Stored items
====================

(* ===== verification/Sleeplock.v ===== *)
(** kernel/sleeplock.c: locks a thread holds while it sleeps. *)

From S2P Require Import Prelude State Sched.

(** The sleeplocks are those of the buffers and of the in-memory inodes. *)
Definition get_sl (l : slid) : K sleeplock :=
  match l with
  | SBuf i => bs ← gets k_bufs; b ← the (bs !! i); mret (b_lock b)
  | SInode i => ips ← gets k_itable; ip ← the (ips !! i); mret (i_lock ip)
  end.
Definition set_sl (l : slid) (f : sleeplock -> sleeplock) : K unit :=
  match l with
  | SBuf i => modify (fun s => s <| k_bufs ::= alter (fun b => b <| b_lock ::= f |>) i |>)
  | SInode i => modify (fun s => s <| k_itable ::= alter (fun ip => ip <| i_lock ::= f |>) i |>)
  end.

(** The pid of the running process. *)
Definition mypid : K Z := me ← myproc; i ← the me; p ← getp i; mret (p_pid p).

(** void initsleeplock(struct sleeplock *lk, char *name) *)
Definition initsleeplock (l : slid) : K unit :=
  set_sl l (fun lk => lk <| sl_locked := 0 |>);;
  set_sl l (fun lk => lk <| sl_pid := 0 |>).

(** void acquiresleep(struct sleeplock *lk); each round of the loop sleeps, so
    there are at most as many as the environment has steps. *)
Fixpoint acquiresleep_loop (fuel : nat) (l : slid) : K unit :=
  match fuel with
  | O => diverge
  | S fuel' =>
      lk ← get_sl l;
      if negb (sl_locked lk =? 0) then sleep (ChSleep l) (LSleep l);; acquiresleep_loop fuel' l
      else mret tt
  end.
Definition acquiresleep (l : slid) : K unit :=
  acquire (LSleep l);;
  (fun w => acquiresleep_loop (S (length (wenv w))) l w);;
  set_sl l (fun lk => lk <| sl_locked := 1 |>);;
  pid ← mypid;
  set_sl l (fun lk => lk <| sl_pid := pid |>);;
  release (LSleep l).

(** void releasesleep(struct sleeplock *lk) *)
Definition releasesleep (l : slid) : K unit :=
  acquire (LSleep l);;
  set_sl l (fun lk => lk <| sl_locked := 0 |>);;
  set_sl l (fun lk => lk <| sl_pid := 0 |>);;
  wakeup (Some (ChSleep l));;
  release (LSleep l).

(** int holdingsleep(struct sleeplock *lk) *)
Definition holdingsleep (l : slid) : K bool :=
  acquire (LSleep l);;
  lk ← get_sl l;
  pid ← mypid;
  release (LSleep l);;
  mret (negb (sl_locked lk =? 0) && (sl_pid lk =? pid)).

(** * Specification *)

Definition sl_at (l : slid) (s : kst) : option sleeplock :=
  match l with
  | SBuf i => b_lock <$> k_bufs s !! i
  | SInode i => i_lock <$> k_itable s !! i
  end.

Definition sl_upd (l : slid) (v : sleeplock) (s : kst) : kst :=
  match l with
  | SBuf i => s <| k_bufs ::= alter (fun b => b <| b_lock := v |>) i |>
  | SInode i => s <| k_itable ::= alter (fun ip => ip <| i_lock := v |>) i |>
  end.

Definition pid_of (s : kst) : option Z := p ← k_cur s; p_pid <$> k_procs s !! p.

Lemma get_sl_ok l s e lk : sl_at l s = Some lk -> get_sl l (mkW s e) = Ok lk (mkW s e).
Proof.
  destruct l as [i|i]; simpl; intros H; krun; simpl; destruct (_ !! i); simplify_eq/=; by krun.
Qed.

Lemma mypid_ok s e pid : pid_of s = Some pid -> mypid (mkW s e) = Ok pid (mkW s e).
Proof.
  unfold pid_of, mypid, myproc, getp. intros H. krun.
  destruct (k_cur s) as [p|]; simpl in H; [|done]. cbn [the]. krun.
  destruct (k_procs s !! p); simplify_eq/=. cbn [the]. by krun.
Qed.

Lemma set_sl_upd l f s e lk :
  sl_at l s = Some lk -> set_sl l f (mkW s e) = Ok tt (mkW (sl_upd l (f lk) s) e).
Proof.
  destruct l as [i|i]; simpl; intros H; unfold modify; simpl; do 2 f_equal; kst_eq.
  - destruct (k_bufs s !! i) eqn:E; simplify_eq/=. by rewrite !(alter_insert _ _ _ _ E).
  - destruct (k_itable s !! i) eqn:E; simplify_eq/=. by rewrite !(alter_insert _ _ _ _ E).
Qed.

Lemma sl_upd_at l v s lk : sl_at l s = Some lk -> sl_at l (sl_upd l v s) = Some v.
Proof.
  destruct l as [i|i]; simpl; intros H; rewrite list_lookup_alter_eq.
  - destruct (k_bufs s !! i) eqn:E; by simplify_eq/=.
  - destruct (k_itable s !! i) eqn:E; by simplify_eq/=.
Qed.

Lemma sl_upd_upd l v v' s : sl_upd l v' (sl_upd l v s) = sl_upd l v' s.
Proof. destruct l as [i|i]; kst_eq; by rewrite alter_alter. Qed.

Lemma sl_upd_held l v s : k_held (sl_upd l v s) = k_held s.
Proof. by destruct l. Qed.
Lemma sl_upd_cur l v s : k_cur (sl_upd l v s) = k_cur s.
Proof. by destruct l. Qed.
Lemma sl_upd_procs l v s : k_procs (sl_upd l v s) = k_procs s.
Proof. by destruct l. Qed.

Lemma sl_upd_held_comm l v g s : sl_upd l v s <| k_held ::= g |> = sl_upd l v (s <| k_held ::= g |>).
Proof. destruct l; kst_eq. Qed.

Lemma mypid_upd l v s e pid :
  pid_of s = Some pid -> mypid (mkW (sl_upd l v s) e) = Ok pid (mkW (sl_upd l v s) e).
Proof. intros H. apply mypid_ok. unfold pid_of. by rewrite sl_upd_cur, sl_upd_procs. Qed.

(** Taking a lock nobody holds. *)
Lemma acquiresleep_free l s e lk pid :
  LSleep l ∉ k_held s -> sl_at l s = Some lk -> sl_locked lk = 0 -> pid_of s = Some pid ->
  acquiresleep l (mkW s e) = Ok tt (mkW (sl_upd l (mkSleeplock 1 pid) s) e).
Proof.
  intros Hh Hl Hz Hpid. unfold acquiresleep. rewrite bind_acquire by done. simpl wk. simpl wenv.
  set (s1 := s <| k_held ::= cons (LSleep l) |>).
  assert (Hl1 : sl_at l s1 = Some lk) by (by destruct l).
  rewrite (bind_ok _ _ _ tt (mkW s1 e)).
  2: { cbn [acquiresleep_loop]. rewrite (bind_ok _ _ _ _ _ (get_sl_ok l s1 e lk Hl1)), Hz. done. }
  rewrite (bind_ok _ _ _ _ _ (set_sl_upd l _ s1 e lk Hl1)).
  rewrite (bind_ok _ _ _ _ _ (mypid_upd l _ s1 e pid Hpid)).
  rewrite (bind_ok _ _ _ _ _ (set_sl_upd l _ _ e _ (sl_upd_at l _ s1 lk Hl1))), sl_upd_upd.
  rewrite release_ok by (simpl; rewrite sl_upd_held; set_solver). simpl. do 2 f_equal.
  rewrite sl_upd_held_comm. f_equal. subst s1. by rewrite held_restore.
Qed.

Lemma releasesleep_ok l s e lk :
  LSleep l ∉ k_held s -> sl_at l s = Some lk -> plocks_free s -> table_ok s ->
  releasesleep l (mkW s e) =
    Ok tt (mkW (sl_upd l (mkSleeplock 0 0) s <| k_procs ::= wake (Some (ChSleep l)) (k_cur s) |>) e).
Proof.
  intros Hh Hl Hpl Ht. unfold releasesleep. rewrite bind_acquire by done. simpl wk. simpl wenv.
  set (s1 := s <| k_held ::= cons (LSleep l) |>).
  assert (Hl1 : sl_at l s1 = Some lk) by (by destruct l).
  rewrite (bind_ok _ _ _ _ _ (set_sl_upd l _ s1 e lk Hl1)).
  rewrite (bind_ok _ _ _ _ _ (set_sl_upd l _ _ e _ (sl_upd_at l _ s1 lk Hl1))), sl_upd_upd.
  erewrite (bind_ok (wakeup _)); [|apply wakeup_eq].
  - rewrite release_ok by (simpl; rewrite sl_upd_held; set_solver). destruct l as [i|i]; kret; by rewrite filter_cons_self.
  - unfold plocks_free. rewrite sl_upd_held, sl_upd_cur. simpl. intros i [?|?]%elem_of_cons; [done|].
    by apply Hpl.
  - unfold table_ok. by rewrite sl_upd_procs.
Qed.

Lemma holdingsleep_ok l s e lk pid :
  LSleep l ∉ k_held s -> sl_at l s = Some lk -> pid_of s = Some pid ->
  holdingsleep l (mkW s e) = Ok (negb (sl_locked lk =? 0) && (sl_pid lk =? pid)) (mkW s e).
Proof.
  intros Hh Hl Hp. unfold holdingsleep. rewrite bind_acquire by done. simpl wk. simpl wenv.
  set (s1 := s <| k_held ::= cons (LSleep l) |>).
  assert (Hl1 : sl_at l s1 = Some lk) by (by destruct l).
  rewrite (bind_ok _ _ _ _ _ (get_sl_ok l s1 e lk Hl1)).
  rewrite (bind_ok _ _ _ _ _ (mypid_ok s1 e pid Hp)). subst s1. krun. simpl. by rewrite held_restore.
Qed.

(** * Contention *)

(** What the other threads must leave in place: the lock, and the sleeping
    process with its pid. *)
Definition keeps (l : slid) (p : nat) (pid : Z) (s : kst) : Prop :=
  is_Some (sl_at l s) /\ p_pid <$> k_procs s !! p = Some pid.

Lemma switch_env_keeps l p pid : forall env s,
  Forall (fun f => forall s, keeps l p pid s -> keeps l p pid (f s)) env -> keeps l p pid s ->
  match switch_env p env s with
  | Ok _ w => keeps l p pid (wk w) /\ k_cur (wk w) = Some p /\ (length (wenv w) < length env)%nat /\
      Forall (fun f => forall s, keeps l p pid s -> keeps l p pid (f s)) (wenv w)
  | Asleep _ => True
  | _ => False
  end.
Proof.
  induction env as [|f env IH]; intros s He Hk; simpl; [done|].
  apply Forall_cons in He as [Hf He]. pose proof (Hf s Hk) as [Hl Hp].
  destruct (k_procs (f s) !! p) as [pr|] eqn:E; [|done]. simpl in Hp. case_decide.
  - simpl. split_and!; [split|done|lia|done].
    + by destruct l.
    + simpl. rewrite list_lookup_alter_eq, E. done.
  - specialize (IH (f s) He (Hf s Hk)). destruct (switch_env p env (f s)); naive_solver lia.
Qed.

(** The history of a wait: in each round the lock is found taken, the process goes to
    sleep on it, and the other threads run until one makes it RUNNABLE again. *)
Inductive waits (l : slid) (p : nat) : world -> world -> Prop :=
| waits_done w : waits l p w w
| waits_round s env lk w1 w2 :
    sl_at l s = Some lk -> sl_locked lk <> 0 ->
    switch_env p env (asleep_on p (ChSleep l) s) = Ok tt w1 ->
    waits l p (mkW (awake p (LSleep l) (wk w1)) (wenv w1)) w2 ->
    waits l p (mkW s env) w2.

Lemma acquiresleep_loop_spec l p pid fuel : forall env s,
  Forall (fun f => forall s, keeps l p pid s -> keeps l p pid (f s)) env -> (length env < fuel)%nat ->
  keeps l p pid s -> k_held s = [LSleep l] -> k_cur s = Some p ->
  match acquiresleep_loop fuel l (mkW s env) with
  | Ok _ w => waits l p (mkW s env) w /\ keeps l p pid (wk w) /\ k_cur (wk w) = Some p /\ k_held (wk w) = [LSleep l] /\
      exists lk, sl_at l (wk w) = Some lk /\ sl_locked lk = 0
  | Asleep w => exists s1 e1 lk, waits l p (mkW s env) (mkW s1 e1) /\ sl_at l s1 = Some lk /\ sl_locked lk <> 0 /\
      switch_env p e1 (asleep_on p (ChSleep l) s1) = Asleep w
  | _ => False
  end.
Proof.
  induction fuel as [|fuel IH]; intros env s He Hf Hk Hh Hc; [lia|]. cbn [acquiresleep_loop].
  pose proof Hk as [[lk Hlk] Hp]. rewrite (bind_ok _ _ _ _ _ (get_sl_ok l s env lk Hlk)).
  destruct (Z.eqb_spec (sl_locked lk) 0) as [Hz|Hz]; simpl.
  { split_and!; [apply waits_done|done..|]. by exists lk. }
  destruct (k_procs s !! p) as [pr|] eqn:Epr; [|done].
  unfold mbind, K_bind. rewrite (sleep_run p _ _ s env pr) by done.
  assert (Hk' : keeps l p pid (asleep_on p (ChSleep l) s)).
  { split; [by destruct l; eauto|]. simpl. by rewrite list_lookup_alter_eq, Epr. }
  pose proof (switch_env_keeps l p pid env _ He Hk') as Hs.
  destruct (switch_env p env _) as [[] [s' env']| |w| | |] eqn:Esw; try done; simpl in *.
  - destruct Hs as ([Hl' Hp'] & Hc' & Hlen & He').
    assert (Hround : forall w2, waits l p (mkW (awake p (LSleep l) s') env') w2 -> waits l p (mkW s env) w2)
      by (intros w2; by apply (waits_round l p s env lk (mkW s' env'))).
    assert (Hk2 : keeps l p pid (awake p (LSleep l) s')).
    { split; [by destruct l|]. simpl. rewrite list_lookup_alter_eq. by destruct (k_procs s' !! p). }
    specialize (IH env' (awake p (LSleep l) s') He' ltac:(lia) Hk2 eq_refl Hc').
    destruct (acquiresleep_loop fuel l _); [|done| |done..].
    + destruct IH as [Hw IH]. split; [by apply Hround|done].
    + destruct IH as (s1 & e1 & lk1 & Hw & IH). exists s1, e1, lk1. split; [by apply Hround|done].
  - exists s, env, lk. split_and!; [apply waits_done|done|done|done].
Qed.

(** C36: acquiresleep under contention.  Whatever other threads do while it sleeps, it
    never panics.  If it returns, it waited in rounds - as long as it found the lock
    taken - up to a state of the run in which the lock is free, and the final state is
    that one with the lock held under the caller's pid and no spinlock held; in
    particular it returns at once exactly when the lock is free.  If it sleeps for ever,
    the lock was taken whenever it looked, and the others never wake it again. *)
Theorem acquiresleep_exclusive l p pid s env :
  Forall (fun f => forall s, keeps l p pid s -> keeps l p pid (f s)) env ->
  keeps l p pid s -> k_held s = [] -> k_cur s = Some p ->
  let start := mkW (s <| k_held := [LSleep l] |>) env in
  match acquiresleep l (mkW s env) with
  | Ok _ w => exists s1 e1 lk, waits l p start (mkW s1 e1) /\ sl_at l s1 = Some lk /\ sl_locked lk = 0 /\
      k_cur s1 = Some p /\ w = mkW (sl_upd l (mkSleeplock 1 pid) s1 <| k_held := [] |>) e1
  | Asleep w => exists s1 e1 lk, waits l p start (mkW s1 e1) /\ sl_at l s1 = Some lk /\ sl_locked lk <> 0 /\
      switch_env p e1 (asleep_on p (ChSleep l) s1) = Asleep w
  | _ => False
  end.
Proof.
  intros He Hk Hh Hc start. unfold acquiresleep. rewrite bind_acquire by (simpl; rewrite Hh; set_solver). simpl wk.
  replace (s <| k_held ::= cons (LSleep l) |>) with (s <| k_held := [LSleep l] |>) by (kst_eq; by rewrite Hh).
  assert (Hk0 : keeps l p pid (s <| k_held := [LSleep l] |>)) by (destruct Hk; split; by destruct l).
  pose proof (acquiresleep_loop_spec l p pid (S (length env)) env _ He ltac:(lia) Hk0 eq_refl Hc) as Hl.
  unfold mbind at 1, K_bind at 1. simpl wenv. fold start in Hl |- *.
  destruct (acquiresleep_loop _ _ _) as [a [s1 e1]| |w| | |]; try done. simpl in Hl.
  destruct Hl as (Hw & [_ Hp1] & Hc1 & Hh1 & lk & Hlk & Hz).
  rewrite (bind_ok _ _ _ _ _ (set_sl_upd l _ s1 e1 lk Hlk)).
  assert (Hpid : pid_of s1 = Some pid) by (unfold pid_of; by rewrite Hc1).
  rewrite (bind_ok _ _ _ _ _ (mypid_upd l _ s1 e1 pid Hpid)).
  rewrite (bind_ok _ _ _ _ _ (set_sl_upd l _ _ e1 _ (sl_upd_at l _ s1 lk Hlk))), sl_upd_upd.
  rewrite release_ok by (simpl; rewrite sl_upd_held, Hh1; set_solver). simpl.
  exists s1, e1, lk. split_and!; [done..|]. f_equal. kst_eq.
  rewrite sl_upd_held, Hh1. by rewrite filter_cons_False by naive_solver.
Qed.

Definition demo_sl : kst :=
  demo_sched <| k_bufs ::= alter (fun b => b <| b_lock := mkSleeplock 1 9 |>) 0%nat |>.
(** Another thread releases the lock and wakes process 1. *)
Definition demo_release (s : kst) : kst :=
  sl_upd (SBuf 0) (mkSleeplock 0 0) s
    <| k_procs ::= alter (fun p => p <| p_state := RUNNABLE |>) 1%nat |>.

Lemma acquiresleep_exclusive_witness :
  match acquiresleep (SBuf 0) (mkW demo_sl [demo_release]) with
  | Ok _ w => exists s1 e1 lk, waits (SBuf 0) 1 (mkW (demo_sl <| k_held := [LSleep (SBuf 0)] |>) [demo_release]) (mkW s1 e1) /\
      sl_at (SBuf 0) s1 = Some lk /\ sl_locked lk = 0 /\ wenv w = []
  | _ => False
  end.
Proof.
  pose proof (acquiresleep_exclusive (SBuf 0) 1 0 demo_sl [demo_release]) as H.
  assert (He : Forall (fun f => forall s, keeps (SBuf 0) 1 0 s -> keeps (SBuf 0) 1 0 (f s)) [demo_release]).
  { apply Forall_singleton. intros s [[lk Hl] Hp]. split.
    - exists (mkSleeplock 0 0). apply (sl_upd_at (SBuf 0) (mkSleeplock 0 0) s lk Hl).
    - simpl. rewrite list_lookup_alter_eq. destruct (k_procs s !! 1%nat); [exact Hp|discriminate]. }
  specialize (H He ltac:(split; [eexists|]; reflexivity) eq_refl eq_refl). cbv zeta in H.
  assert (Hok : match acquiresleep (SBuf 0) (mkW demo_sl [demo_release]) with Ok _ w => wenv w = [] | _ => False end)
    by (vm_compute; reflexivity).
  destruct (acquiresleep _ _) as [a w| | | | |]; try contradiction.
  destruct H as (s1 & e1 & lk & H1 & H2 & H3 & _). exists s1, e1, lk. exact (conj H1 (conj H2 (conj H3 Hok))).
Defined.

====================

Set down precisely the lines above between the line holding "by apply Hpl." and the line holding "switch_env p env (asleep_on", inclusive, and nothing beyond them.

RESPONSE TO THE TASK:
    by apply Hpl.
  - unfold table_ok. by rewrite sl_upd_procs.
Qed.

Lemma holdingsleep_ok l s e lk pid :
  LSleep l ∉ k_held s -> sl_at l s = Some lk -> pid_of s = Some pid ->
  holdingsleep l (mkW s e) = Ok (negb (sl_locked lk =? 0) && (sl_pid lk =? pid)) (mkW s e).
Proof.
  intros Hh Hl Hp. unfold holdingsleep. rewrite bind_acquire by done. simpl wk. simpl wenv.
  set (s1 := s <| k_held ::= cons (LSleep l) |>).
  assert (Hl1 : sl_at l s1 = Some lk) by (by destruct l).
  rewrite (bind_ok _ _ _ _ _ (get_sl_ok l s1 e lk Hl1)).
  rewrite (bind_ok _ _ _ _ _ (mypid_ok s1 e pid Hp)). subst s1. krun. simpl. by rewrite held_restore.
Qed.

(** * Contention *)

(** What the other threads must leave in place: the lock, and the sleeping
    process with its pid. *)
Definition keeps (l : slid) (p : nat) (pid : Z) (s : kst) : Prop :=
  is_Some (sl_at l s) /\ p_pid <$> k_procs s !! p = Some pid.

Lemma switch_env_keeps l p pid : forall env s,
  Forall (fun f => forall s, keeps l p pid s -> keeps l p pid (f s)) env -> keeps l p pid s ->
  match switch_env p env s with
  | Ok _ w => keeps l p pid (wk w) /\ k_cur (wk w) = Some p /\ (length (wenv w) < length env)%nat /\
      Forall (fun f => forall s, keeps l p pid s -> keeps l p pid (f s)) (wenv w)
  | Asleep _ => True
  | _ => False
  end.
Proof.
  induction env as [|f env IH]; intros s He Hk; simpl; [done|].
  apply Forall_cons in He as [Hf He]. pose proof (Hf s Hk) as [Hl Hp].
  destruct (k_procs (f s) !! p) as [pr|] eqn:E; [|done]. simpl in Hp. case_decide.
  - simpl. split_and!; [split|done|lia|done].
    + by destruct l.
    + simpl. rewrite list_lookup_alter_eq, E. done.
  - specialize (IH (f s) He (Hf s Hk)). destruct (switch_env p env (f s)); naive_solver lia.
Qed.

(** The history of a wait: in each round the lock is found taken, the process goes to
    sleep on it, and the other threads run until one makes it RUNNABLE again. *)
Inductive waits (l : slid) (p : nat) : world -> world -> Prop :=
| waits_done w : waits l p w w
| waits_round s env lk w1 w2 :
    sl_at l s = Some lk -> sl_locked lk <> 0 ->
    switch_env p env (asleep_on p (ChSleep l) s) = Ok tt w1 ->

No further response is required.